1. Why Democrats framed a “keep-the-lights-on” approach — and what that means for spending levels
Democratic text on the FY26 continuing resolution largely extends FY2025 funding levels as a baseline while carving out specific exceptions that add or maintain funding for priority programs; that approach is meant to avert agency disruptions and avoid dramatic shifts in agency operations [4] [1]. The measure preserves existing authorizations for community health centers, the National Health Service Corps, and certain Medicare and Medicaid demonstrations, effectively maintaining health and social program spending rather than proposing large across-the-board increases. Democrats also used the continuing resolution to create technical flexibilities — for example, extended availability of specific funds and authorities to accelerate operations where needed — which keeps programmatic spending stable while allowing limited targeted upticks under current caps [4] [1].
2. How Democrats used policy riders to defend healthcare and veterans priorities
A central component of the Democratic counterproposal is policy riders aimed at sustaining health-care subsidies and safety-net programs that Democrats argue would otherwise lapse or be weakened under the Republican short-term bill. Democrats pressed to extend enhanced health insurance subsidies set to expire and to continue Medicare- and Medicaid-related demonstrations; Congressional Budget Office modeling warned that failure to extend those subsidies could leave millions uninsured, a point Democrats used to justify their riders [5] [1]. In parallel, the bill explicitly extends veterans’ programs such as nursing home care and supportive services for very low-income veteran families, reflecting Democrats’ emphasis on protecting existing commitments to veterans rather than cutting those budgets [1].
3. Where Democrats diverged from Republicans — riders on social policy and agency rules
Democrats objected to several Republican policy riders they deemed harmful to civil-rights and personnel policies, including provisions that would block diversity, equity, and inclusion programs and that would restrict employment authority for certain immigrant groups within the legislative branch. Those objections were pronounced in debates over the Legislative Branch bill, where Democrats defended modest funding increases while opposing riders that would create exceptions for pay loopholes or continue prohibitions affecting DACA recipients [2]. Democrats presented their counterproposal both as a substantive funding vehicle and as a rebuke to ideological riders they say would alter federal workforce policies and program access without broader consensus [2] [1].
4. The housing fight: Democrats pressed for more HUD funding but faced limits
Senate Democrats packaged a three-bill spending approach that increased HUD funding above the House proposal, proposing $73.3 billion for HUD programs versus $67.8 billion in the House FY26 bill, signaling a priority on affordable housing and homelessness programs. Despite the increase, Democrats’ HUD plan still fell short of fully renewing all Housing Choice and Emergency Housing Vouchers, with analysts warning that over 100,000 households could face lost assistance absent further funding [3]. Democrats used these allocations to argue for fuller investments in tenant-based vouchers and community development, while acknowledging bipartisan constraints and competing priorities that limit how quickly those gaps can be closed in a short-term continuing resolution [3].
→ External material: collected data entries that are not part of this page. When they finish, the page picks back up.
(* ===== verification/CloseRace.v ===== *)
(** * Ending a connection from several threads (core/net_io, core/eventloop)

    [tcp_conn::send_msg] may be called by any thread and ends the connection
    when the socket fails, as [OnRead] and [OnSend] do in the thread of the
    loop.  [net_io::terminate] takes no lock except in [remove_net].  Here any
    number of threads end the same connection: every access to its fields is a
    step, the locked part of [remove_net] is one step, in any interleaving,
    with sequentially consistent memory.  A thread that has a reference gives it
    back at the end, as the loop does; a caller of [send_msg] may have none.
    [close], which does nothing with a valid descriptor, is left out. *)

From S2P Require Import Prelude.
Local Open Scope Z_scope.

(** ** The program *)

(** The fields of the connection; [alive] until it is deleted; [in_conns]: the
    loop has it registered; [callbacks] counts the calls of [_disconn_cb]. *)
Record shared_conn := Conn {
  alive : bool; in_conns : bool; loop_set : bool; cb_set : bool; brk_set : bool;
  ref_count : Z; callbacks : nat
}.

(** Where a thread is: at [if (_loop)]; at the second read of [_loop]; at the
    locked part of [remove_net]; at [_loop = NULL]; in [OnClose] at
    [if (_disconn_cb)], at the call, at [_disconn_cb = NULL]; at [_brk_tm]; at
    [release]; returned; or undefined. *)
Inductive term_at :=
| TLoop | TCall | TRemove | TNull | TTest | TNotify | TUnset | TBrk | TRelease | TDone | TDead (f : fault).

#[export] Instance term_at_eq_dec : EqDecision term_at.
Proof. solve_decision. Defined.

Definition with_ref (n : Z) (c : shared_conn) : shared_conn :=
  Conn (alive c) (in_conns c) (loop_set c) (cb_set c) (brk_set c) n (callbacks c).

(** [release]: the destructor calls [terminate] once more, which finds [_loop]
    null as the loop's reference is gone. *)
Definition conn_release (c : shared_conn) : shared_conn :=
  let c := with_ref (ref_count c - 1) c in
  if ref_count c =? 0 then Conn false (in_conns c) (loop_set c) (cb_set c) true (ref_count c) (callbacks c)
  else c.

(** The locked part of [remove_net] looks for the address in the set. *)
Definition remove_locked (c : shared_conn) : shared_conn :=
  if in_conns c then
    let c := Conn (alive c) (in_conns c) false (cb_set c) (brk_set c) (ref_count c) (callbacks c) in
    let c := conn_release c in
    Conn (alive c) false (loop_set c) (cb_set c) (brk_set c) (ref_count c) (callbacks c)
  else c.

(** [holds]: the thread has a reference. *)
Definition term_step (holds : bool) (t : term_at) (c : shared_conn) : option (term_at * shared_conn) :=
  let touch (r : term_at * shared_conn) := Some (if alive c then r else (TDead UseAfterFree, c)) in
  match t with
  | TLoop => touch (if loop_set c then TCall else TBrk, c)
  | TCall => touch (if loop_set c then TRemove else TDead NullDeref, c)
  | TRemove => Some (TNull, remove_locked c)
  | TNull => touch (TTest, Conn (alive c) (in_conns c) false (cb_set c) (brk_set c) (ref_count c) (callbacks c))
  | TTest => touch (if cb_set c then TNotify else TBrk, c)
  | TNotify =>
      touch (if cb_set c then
               (TUnset, Conn (alive c) (in_conns c) (loop_set c) (cb_set c) (brk_set c) (ref_count c) (S (callbacks c)))
             else (TDead NullDeref, c))
  | TUnset => touch (TBrk, Conn (alive c) (in_conns c) (loop_set c) false (brk_set c) (ref_count c) (callbacks c))
  | TBrk =>
      touch (if holds then TRelease else TDone,
             Conn (alive c) (in_conns c) (loop_set c) (cb_set c) true (ref_count c) (callbacks c))
  | TRelease => touch (TDone, conn_release c)
  | TDone | TDead _ => None
  end.

Inductive close_step : list (bool * term_at) * shared_conn → list (bool * term_at) * shared_conn → Prop :=
| close_one i h t ts c t' c' :
    ts !! i = Some (h, t) → term_step h t c = Some (t', c') → close_step (ts, c) (<[i := (h, t')]> ts, c').

(** A registered connection, the references of the loop and of the threads. *)
Definition close_start (hs : list bool) : list (bool * term_at) * shared_conn :=
  ((λ h, (h, TLoop)) <$> hs,
   Conn true true true true false (1 + Z.of_nat (length (filter (λ h : bool, h = true) hs))) 0).

(** A schedule: whose step is next. *)
Fixpoint close_run (ks : list nat) (s : list (bool * term_at) * shared_conn) : option (list (bool * term_at) * shared_conn) :=
  match ks with
  | [] => Some s
  | i :: ks =>
      '(h, t) ← s.1 !! i;
      '(t', c') ← term_step h t s.2;
      close_run ks (<[i := (h, t')]> s.1, c')
  end.

(** ** Specification *)

(** What a thread still owns. *)
Definition owns (x : bool * term_at) : Z :=
  if x.1 then match x.2 with TDone => 0 | _ => 1 end else 0.

Local Notation owned_refs := (sum_of owns).

(** How often a thread may have called the callback. *)
Definition called (t : term_at) : nat :=
  match t with TLoop | TCall | TRemove | TNull | TTest | TNotify => 0 | _ => 1 end.

Definition calls (ts : list (bool * term_at)) : nat := foldr (λ x n, called x.2 + n)%nat 0%nat ts.

(** A thread that is going to call it, or has. *)
Definition calling (t : term_at) : bool :=
  match t with TNull | TTest | TNotify => true | _ => false end.

Definition past_loop (t : term_at) : bool :=
  match t with TLoop | TCall | TRemove => false | _ => true end.

(** The thread is going to call the callback, or was undefined. *)
Definition pending (x : bool * term_at) : Prop := calling x.2 = true ∨ ∃ f, x.2 = TDead f.

(** What holds while every thread has a reference. *)
Record close_inv (s : list (bool * term_at) * shared_conn) : Prop := {
  ci_refs : ref_count s.2 = (if in_conns s.2 then 1 else 0) + owned_refs s.1;
  ci_alive : alive s.2 = bool_decide (0 < ref_count s.2);
  ci_loop : loop_set s.2 = in_conns s.2;
  ci_holds : Forall (λ x, x.1 = true ∧ x.2 ≠ TDead UseAfterFree) s.1;
  ci_past : in_conns s.2 = true → Forall (λ x, past_loop x.2 = false) s.1;
  ci_calls : (callbacks s.2 ≤ calls s.1)%nat;
  ci_unset : Forall (λ x, x.2 = TUnset → (1 ≤ callbacks s.2)%nat) s.1;
  ci_cb : cb_set s.2 = false → (1 ≤ callbacks s.2)%nat;
  ci_notified : in_conns s.2 = true ∨ (1 ≤ callbacks s.2)%nat ∨
    Exists pending s.1
}.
5. Political context, procedural outcomes, and competing narratives
Democratic proposals repeatedly failed to advance on cloture votes in the Senate as both sides traded procedural measures; Democrats’ counterresolutions were defeated multiple times in early October, underscoring the political impasse that turned appropriations into leverage rather than into negotiated omnibus funding [6]. Republicans framed their short-term bill as a baseline continuation of current funding with limited exceptions, while Democrats argued Republican riders and failure to extend subsidies would produce real-world harm, especially in healthcare and housing [5] [7]. The legislative dynamic left Democrats emphasizing protection and modest increases for targeted programs, and Republicans emphasizing continuity with different policy riders, producing a stalemate that required further negotiation to prevent a shutdown [6] [4].